(499a) Screening of a Combinatorial Pathway Library to Improve Isobutanol Production in Saccharomyces Cerevisiae
AIChE Annual Meeting
2022
2022 Annual Meeting
Food, Pharmaceutical & Bioengineering Division
Metabolic Engineering for Food, Feed, and Bioproducts
Wednesday, November 16, 2022 - 12:30pm to 12:48pm
The yeast Saccharomyces cerevisiae is a well-studied and tractable microbe with considerable potential for use in production of next-generation biofuels such as isobutanol. S. cerevisiae is also tolerant to a variety of stressors present in lignocellulosic hydrolysate, a feedstock that does not compete with food resources. To maximize isobutanol production from hydrolysate with S. cerevisiae, we built a platform strain of S. cerevisiae that can ferment both glucose and xylose, in which we additionally deleted several genes to prevent formation of unwanted byproducts and increase flux towards isobutanol. In parallel, we sought to optimize the isobutanol biosynthesis pathway by screening a combinatorial library of diverse homologs of the five isobutanol pathway genes (>15 homologs per gene), each driven by either a strong, medium, or weak promoter.
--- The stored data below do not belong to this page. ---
(** * Video Color Converter: the conversion pipeline of both variants

    The repository ships one application twice:
    - [video_color_converter_bundled_final.py] (module [Bundled] below):
      every file of a batch is converted at once, the working set is capped;
    - [video_color_converter_windows.py] (module [Windows] below): the files
      are converted one after the other, with a preview of one frame.

    Conventions of the embedding.
    - Text is [string]; a character is read as the code point of the same
      number, so the model covers Python's [str] restricted to code points
      below 256.  The character classes below are Python's on that range.
    - Python's [int] is [Z]; [int()] of a text refuses more than 4300 digits,
      as Python 3.11 does by default.  Python's [float] is [pyfloat], an IEEE 754
      binary64 number: the rational it denotes, an infinity or a NaN.  Every
      operation rounds its exact result to the nearest binary64 number, the
      even one of two that are equally near, and to an infinity from 2^1024
      on.  The sign of a zero is not kept: the program never looks at it.
    - An exception is a value of [exn]; code that can raise returns [result].
    - The external tools (prober, encoder) are data: what they print and the
      status they exit with. *)

From Stdlib Require Import ZArith QArith Qround Qabs Qpower String Ascii List DecimalString.
From Stdlib Require Import Lia Lqa.
From stdpp Require Import gmap strings list.

(** ** Python text *)

Module PyStr.

Definition ord (c : ascii) : N := N_of_ascii c.

(** [\d] of [re] on [str], and the decimal digits [int()] and [float()] read. *)
Definition is_decimal (c : ascii) : bool :=
  ((48 <=? ord c) && (ord c <=? 57))%N.

(** One character of [str.isdigit()]: the decimal digits and the superscript
    digits U+00B2, U+00B3, U+00B9. *)
Definition isdigit_char (c : ascii) : bool :=
  is_decimal c || (ord c =? 178)%N || (ord c =? 179)%N || (ord c =? 185)%N.

(** One character of [str.isspace()], which is what [str.strip()] removes. *)
Definition isspace_char (c : ascii) : bool :=
  ((9 <=? ord c) && (ord c <=? 13))%N || ((28 <=? ord c) && (ord c <=? 32))%N
  || (ord c =? 133)%N || (ord c =? 160)%N.

Fixpoint forallb_str (p : ascii -> bool) (s : string) : bool :=
  match s with
  | EmptyString => true
  | String c s' => p c && forallb_str p s'
  end.

(** [s.isdigit()]: at least one character, all of them digits. *)
Definition isdigit (s : string) : bool :=
  match s with
  | EmptyString => false
  | _ => forallb_str isdigit_char s
  end.

Fixpoint lstrip (s : string) : string :=
  match s with
  | EmptyString => EmptyString
  | String c s' => if isspace_char c then lstrip s' else s
  end.

Fixpoint rstrip (s : string) : string :=
  match s with
  | EmptyString => EmptyString
  | String c s' =>
      match rstrip s' with
      | EmptyString => if isspace_char c then EmptyString else String c EmptyString
      | r => String c r
      end
  end.

(** [s.strip()] *)
Definition strip (s : string) : string := rstrip (lstrip s).

(** A Python string is true when it is not empty. *)
Definition truthy (s : string) : bool :=
  match s with EmptyString => false | _ => true end.

(** One character of [str.lower()]: A-Z, and the capital letters of
    U+00C0..U+00DE but the multiplication sign U+00D7. *)
Definition lower_char (c : ascii) : ascii :=
  let n := ord c in
  if (((65 <=? n) && (n <=? 90)) || ((192 <=? n) && (n <=? 222) && negb (n =? 215)))%N
  then ascii_of_N (n + 32) else c.

Fixpoint lower (s : string) : string :=
  match s with
  | EmptyString => EmptyString
  | String c s' => String (lower_char c) (lower s')
  end.

(** [s.endswith(suffix)] *)
Definition endswith (s suffix : string) : bool :=
  (String.length suffix <=? String.length s)%nat
  && String.eqb (substring (String.length s - String.length suffix)
                           (String.length suffix) s) suffix.

(** [s.endswith((a, b, ...))] *)
Definition endswith_any (s : string) (suffixes : list string) : bool :=
  existsb (endswith s) suffixes.

(** [x in l] for a list of strings. *)
Definition contains (l : list string) (x : string) : bool :=
  existsb (String.eqb x) l.

(** [str(n)] for an [int]. *)
Definition str_int (n : Z) : string := NilZero.string_of_int (Z.to_int n).

Definition digit_value (c : ascii) : Z := Z.of_N (ord c) - 48.

(** The number a string of decimal digits denotes, most significant first,
    continuing from [acc]. *)
Fixpoint digits_value_from (acc : Z) (s : string) : Z :=
  match s with
  | EmptyString => acc
  | String c s' => digits_value_from (acc * 10 + digit_value c) s'
  end.

Definition digits_value (s : string) : Z := digits_value_from 0 s.

End PyStr.

(** ** Exceptions and results *)

Inductive exn : Type :=
| ValueError_float (literal : string)  (* could not convert string to float *)
| ValueError_int (literal : string)    (* invalid literal for int() *)
| ValueError_digits (digits : nat)     (* exceeds the limit for integer string conversion *)
| ValueError_nan                       (* cannot convert float NaN to integer *)
| OverflowError_inf                    (* cannot convert float infinity to integer *)
| OverflowError_int                    (* int too large to convert to float *)
| ZeroDivisionError
| OSError (strerror : string).         (* a program that cannot be started *)

Inductive result (A : Type) : Type :=
| Ok (a : A)
| Raise (e : exn).
Arguments Ok {A} a.
Arguments Raise {A} e.

(** Sequencing: [x ← r; k] runs [k] when [r] did not raise. *)
#[global] Instance result_bind : MBind result := fun A B k r =>
  match r with
  | Ok a => k a
  | Raise e => Raise e
  end.

(** ** Python numbers *)

Module PyNum.
Import PyStr.

(** A [float]: the rational a finite binary64 number denotes, an infinity
    or a NaN. *)
Inductive pyfloat : Type :=
| Fin (q : Q)
| PInf
| NInf
| NaN.

Definition pow2 (e : Z) : Q := (2 ^ e)%Q.

(** [floor(log2 q)] for a positive [q]: the quotient of a numerator of
    [a + 1] bits by a denominator of [b + 1] bits lies between [2^(a-b-1)]
    and [2^(a-b+1)]. *)
Definition ilog2 (q : Q) : Z :=
  let k := (Z.log2 (Qnum q) - Z.log2 (Zpos (Qden q)))%Z in
  if Qle_bool (pow2 k) q then k else (k - 1)%Z.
This variation of homologs as well as promoter strength, while increasing the library complexity to a final size of ~109, allows for the simultaneous identification of active homologs and optimal expression levels. Preliminary screening of this library relied on the ability of an active isobutanol pathway to restore growth in a fermentation-deficient strain and has already provided insights into pathway bottlenecks and enabled production of isobutanol at yields close to the highest reported in academic literature. Additionally, the presence of several false-positives in our growth selection revealed promiscuous homologs of 2-ketoisovalerate decarboxylase that act on pyruvate and restore ethanol fermentation, deepening our understanding of substrate specificity of these enzymes. Further screening of the library will give us a more complete picture of the combinatorial space, and this data can be used to build machine learning models to elucidate trends in the most active isobutanol cassettes and predict designs that maximize isobutanol production.